# Source data
(** * Apply *)

(** A transition of the group: what has to hold of the state, the action, its
    actor and the clock, and what the new state is. *)
Record transition (now : Time) (s : State) (a : Action) (actor : Member) (s' : State) : Prop := {
  tr_ok : state_ok s;
  tr_group : a_GroupID a = s_GroupID s;
  tr_nonzero : a_Epoch a ≠ 0;
  tr_epoch : a_Epoch a = u64 (s_Epoch s + 1);
  tr_previous : a_Previous a = s_Hash s;
  tr_dated : a_CreatedAt a ≠ 0 ∧ a_CreatedAt a ≤ now + 5 * Minute;
  tr_actor : s_Members s !! a_ActorID a = Some actor;
  tr_role : m_Role actor = RoleOwner ∨ m_Role actor = RoleAdmin;
  tr_signed : ∃ message, actionBytes a = Ok message ∧
    Verify (m_Identity actor) actionDomain message (a_Signature a) = true;
  tr_subject : ValidPublicIdentity (a_Subject a) = true;
  tr_change : change (s_Policy s) (s_Members s) (a_ActorID a) actor (a_Subject a) (a_Kind a) (s_Members s');
  tr_new_hash : s_Hash s' = stateHash s';
  tr_new_epoch : s_Epoch s' = a_Epoch a;
  tr_frame : s_GroupID s' = s_GroupID s ∧ s_Creator s' = s_Creator s ∧
    s_GenesisNonce s' = s_GenesisNonce s ∧ s_Policy s' = s_Policy s;
}.

Lemma Apply_sound (now : Time) (s s' : State) (a : Action) :
  Apply now s a = (s', None) → ∃ actor, transition now s a actor s'.
Proof.
  unfold Apply, After, IsZero, TAdd. intros Ha. do 2 step_if Ha.
  destruct (s_Members s !! a_ActorID a) as [actor|] eqn:Eact; [|done]. step_if Ha.
  destruct (actionBytes a) as [msg|] eqn:Emsg; [|done].
  do 2 step_if Ha. destruct (applyKind _ _ _ _) as [ms'|] eqn:Ek; [|done].
  apply (inj2 pair) in Ha as [<- _]. unbool.
  match goal with Hp : bytesEqual _ _ = true |- _ => apply bytesEqual_true in Hp end.
  match goal with Hv : validState s = true |- _ => apply validState_true in Hv end.
  exists actor. split; try done.
  - match goal with Hr : (negb _ && negb _)%bool = false |- _ =>
      by rewrite andb_false_iff, !negb_false_iff, !role_is_true in Hr end.
  - eauto.
  - by apply applyKind_sound.
Qed.

Lemma Apply_complete (now : Time) (s s' : State) (a : Action) (actor : Member) :
  transition now s a actor s' → Apply now s a = (s', None).
Proof.
  intros [Hok Hg Hn He Hp [Hz Ht] Hact Hr (msg & Hmsg & Hsig) Hsub Hch Hh Hep (Hg' & Hc' & Hn' & Hp')].
  unfold Apply, After, IsZero, TAdd. rewrite (proj2 (validState_true s) Hok).
  rewrite bool_decide_eq_true_2, He, Z.eqb_refl, <- He by done.
  rewrite !(proj2 (Z.eqb_neq _ 0)), (proj2 (Z.ltb_ge _ _)) by done.
  rewrite (proj2 (bytesEqual_true _ _) Hp), Hp, (so_hash s Hok).
  unfold stateHash at 1. rewrite Sha256.Sum256_blen, Z.eqb_refl. cbn [negb orb].
  rewrite Hact, Hmsg, Hsig, Hsub.
  assert (negb (role_is actor RoleOwner) && negb (role_is actor RoleAdmin) = false)%bool as ->
    by (apply andb_false_iff; rewrite !negb_false_iff, !role_is_true; done).
  cbn [negb]. rewrite (applyKind_complete _ _ _ _ _ Hch). f_equal.
  destruct s'. simpl in *. subst. f_equal. exact (eq_sym Hh).
Qed.

(** C3. Apply implements the administration rules exactly: it succeeds, and with
    which new state, if and only if the action is a transition the rules allow:
    next epoch, on top of the current state's hash, dated, signed by an owner or
    admin, and permitted for that role under the group's policy. *)
Theorem Apply_refines (now : Time) (s s' : State) (a : Action) :
  Apply now s a = (s', None) ↔ ∃ actor, transition now s a actor s'.
Proof. split; [apply Apply_sound|]. intros [actor Ht]. by eapply Apply_complete. Qed.

Lemma Apply_error (now : Time) (s s' : State) (a : Action) (e : error) :
  Apply now s a = (s', Some e) → s' = s.
Proof.
  unfold Apply. intros Ha. repeat case_match; by apply (inj2 pair) in Ha as [<- ?].
Qed.

Lemma transition_ok (now : Time) (s s' : State) (a : Action) (actor : Member) :
  transition now s a actor s' → state_ok s'.
Proof.
  intros [Hok Hg Hn He Hp Ht Hact Hr Hsig Hsub Hch Hh Hep (Hg' & Hc' & Hn' & Hp')].
  pose proof (change_members_ok _ _ _ _ _ _ _ (so_members s Hok) Hact Hsub Hch) as Hm.
  destruct Hok as [Hs _ Hcr Hno Hgr Hid _ _].
  split; rewrite ?Hg', ?Hc', ?Hn', ?Hp'; try done.
  - pose proof (members_ok_size _ Hm). pose proof (change_size _ _ _ _ _ _ _ Hact (proj2 Hs) Hch). lia.
  - intros E. congruence.
Qed.

(** * Runs *)

(** One delivery of an action, accepted or not, at some clock reading. *)
Definition step (s s' : State) : Prop := ∃ now a e, Apply now s a = (s', e).

Lemma step_cases (s s' : State) :
  step s s' → s' = s ∨ ∃ now a actor, transition now s a actor s'.
Proof.
  intros (now & a & [e|] & Ha); [left; by eapply Apply_error|right].
  apply Apply_sound in Ha as [actor Ht]. eauto.
Qed.

Lemma steps_ok (s s' : State) :
  rtc step s s' → state_ok s →
  state_ok s' ∧ s_GroupID s' = s_GroupID s ∧ s_Creator s' = s_Creator s ∧ s_Policy s' = s_Policy s.
Proof.
  induction 1 as [s|s t u Hst _ IH]; [done|]. intros Hok.
  apply step_cases in Hst as [->|(now & a & actor & Ht)]; [auto|].
  pose proof (transition_ok _ _ _ _ _ Ht) as Hok'. destruct (tr_frame _ _ _ _ _ Ht) as (-> & -> & _ & ->) in IH.
  auto.
Qed.

Lemma New_ok (rand : Z → Result bytes) (owner : NodePublicIdentity) (policy : Policy) (s : State) :
  (∀ b, rand Identity.GenesisNonceBytes = Ok b → blen b = Identity.GenesisNonceBytes) →
  New rand owner policy = Ok s → state_ok s.
Proof.
  intros Hrand. unfold New. destruct (ValidPublicIdentity owner) eqn:Hv; [|done]. cbn [negb].
  destruct (rand _) as [nonce|] eqn:Er; [|done]. specialize (Hrand nonce eq_refl). intros <-%(inj Ok).
  split; cbn [s_Members s_Hash s_Creator s_GenesisNonce s_GroupID s_Policy s_Epoch]; try done.
  - rewrite map_size_singleton. done.
  - apply Identity.GroupID_valid; [done..|]. by destruct policy as [[]].
  - intros _. rewrite map_size_singleton. split; [done|]. eexists. rewrite lookup_singleton_eq. eauto.
  - split.
    + intros id m [<- <-]%lookup_singleton_Some. repeat split; try done. by left.
    + eexists _, _. rewrite lookup_singleton_eq. eauto.
    + by intros i j m m' [<- _]%lookup_singleton_Some [<- _]%lookup_singleton_Some.
Qed.

(** C2. Whatever sequence of actions is delivered to a new group, accepted or
    refused, its state stays valid: between 1 and 1000 well-formed entries, the
    hash of the whole state up to date, the group identifier and policy those of
    genesis, and exactly one owner. *)
Theorem group_invariant (rand : Z → Result bytes) (owner : NodePublicIdentity) (policy : Policy)
    (s0 s : State) :
  (∀ b, rand Identity.GenesisNonceBytes = Ok b → blen b = Identity.GenesisNonceBytes) →
  New rand owner policy = Ok s0 → rtc step s0 s →
  validState s = true ∧ s_GroupID s = s_GroupID s0 ∧ s_Policy s = policy ∧
  ∃ o, (∃ m, s_Members s !! o = Some m ∧ m_Role m = RoleOwner) ∧
       ∀ id m, s_Members s !! id = Some m → m_Role m = RoleOwner → id = o.
Proof.
  intros Hrand Hnew Hrun. pose proof (New_ok _ _ _ _ Hrand Hnew) as Hok0.
  destruct (steps_ok _ _ Hrun Hok0) as (Hok & Hg & _ & Hp).
  assert (s_Policy s0 = policy) as Hp0.
  { revert Hnew. unfold New. destruct (negb _); [done|]. destruct (rand _); [|done]. by intros <-%(inj Ok). }
  destruct (so_members s Hok) as [_ (o & m & Ho & Hr) Hu].
  split_and!; [by apply validState_true|done|congruence|].
  exists o. split; [eauto|]. intros id m' Hm' Hr'. by apply (Hu id o m' m).
Qed.

(** Admins cannot act against their peers: when an action signed by an admin is
    applied, every owner and admin entry stays as it was, and without the
    delegation policy no new admin appears. *)
Theorem Apply_admin_limits (now : Time) (s s' : State) (a : Action) (actor : Member) :
  Apply now s a = (s', None) →
  s_Members s !! a_ActorID a = Some actor → m_Role actor = RoleAdmin →
  (∀ id m, s_Members s !! id = Some m → m_Role m = RoleOwner ∨ m_Role m = RoleAdmin →
     s_Members s' !! id = Some m) ∧
  (AdminsMayDelegate (s_Policy s) = false →
   ∀ id m, s_Members s' !! id = Some m → m_Role m = RoleAdmin → s_Members s !! id = Some m).
Proof.
  intros (actor' & Ht)%Apply_sound Hact Hr. rewrite (tr_actor _ _ _ _ _ Ht) in Hact.
  injection Hact as ->. pose proof (tr_change _ _ _ _ _ Ht) as Hc. revert Hc.
  generalize (s_Members s'), (a_Kind a). intros ms' kind Hc.
  destruct Hc as [Hs Hx|x Hx Ho Ha|Hs Hx|x Hd Hx Hxr|x Hd|x Hd];
    try (rewrite Hr in Hd; done).
  all: split; [intros id m Hm Hrole|intros Hpol id m].
  all: try (destruct (decide (ni_NodeID (a_Subject a) = id)) as [<-|Hne];
            [|rewrite ?lookup_insert_ne, ?lookup_delete_ne by done; done]).
  - rewrite (Hx m Hm) in Hrole. by destruct Hrole.
  - rewrite lookup_insert_eq. by intros [= <-].
  - rewrite Hx in Hm. injection Hm as ->. destruct Hrole; [done|]. by destruct Ha.
  - by rewrite lookup_delete_eq.
  - destruct (Hx m Hm) as [? Hna]. destruct Hrole; [done|]. by destruct Hna.
  - rewrite lookup_insert_eq. by intros [= <-].
  - rewrite Hx in Hm. injection Hm as ->. rewrite Hxr in Hrole. by destruct Hrole.
  - rewrite Hr, Hpol in Hd. by destruct Hd.
Qed.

# Your instructions
Beginning at the line above that contains "transition now s a actor s' → state_ok s'.", return each line exactly through the line that contains "apply step_cases in", and no others.

# Task answer
  transition now s a actor s' → state_ok s'.
Proof.
  intros [Hok Hg Hn He Hp Ht Hact Hr Hsig Hsub Hch Hh Hep (Hg' & Hc' & Hn' & Hp')].
  pose proof (change_members_ok _ _ _ _ _ _ _ (so_members s Hok) Hact Hsub Hch) as Hm.
  destruct Hok as [Hs _ Hcr Hno Hgr Hid _ _].
  split; rewrite ?Hg', ?Hc', ?Hn', ?Hp'; try done.
  - pose proof (members_ok_size _ Hm). pose proof (change_size _ _ _ _ _ _ _ Hact (proj2 Hs) Hch). lia.
  - intros E. congruence.
Qed.

(** * Runs *)

(** One delivery of an action, accepted or not, at some clock reading. *)
Definition step (s s' : State) : Prop := ∃ now a e, Apply now s a = (s', e).

Lemma step_cases (s s' : State) :
  step s s' → s' = s ∨ ∃ now a actor, transition now s a actor s'.
Proof.
  intros (now & a & [e|] & Ha); [left; by eapply Apply_error|right].
  apply Apply_sound in Ha as [actor Ht]. eauto.
Qed.

Lemma steps_ok (s s' : State) :
  rtc step s s' → state_ok s →
  state_ok s' ∧ s_GroupID s' = s_GroupID s ∧ s_Creator s' = s_Creator s ∧ s_Policy s' = s_Policy s.
Proof.
  induction 1 as [s|s t u Hst _ IH]; [done|]. intros Hok.
  apply step_cases in Hst as [->|(now & a & actor & Ht)]; [auto|].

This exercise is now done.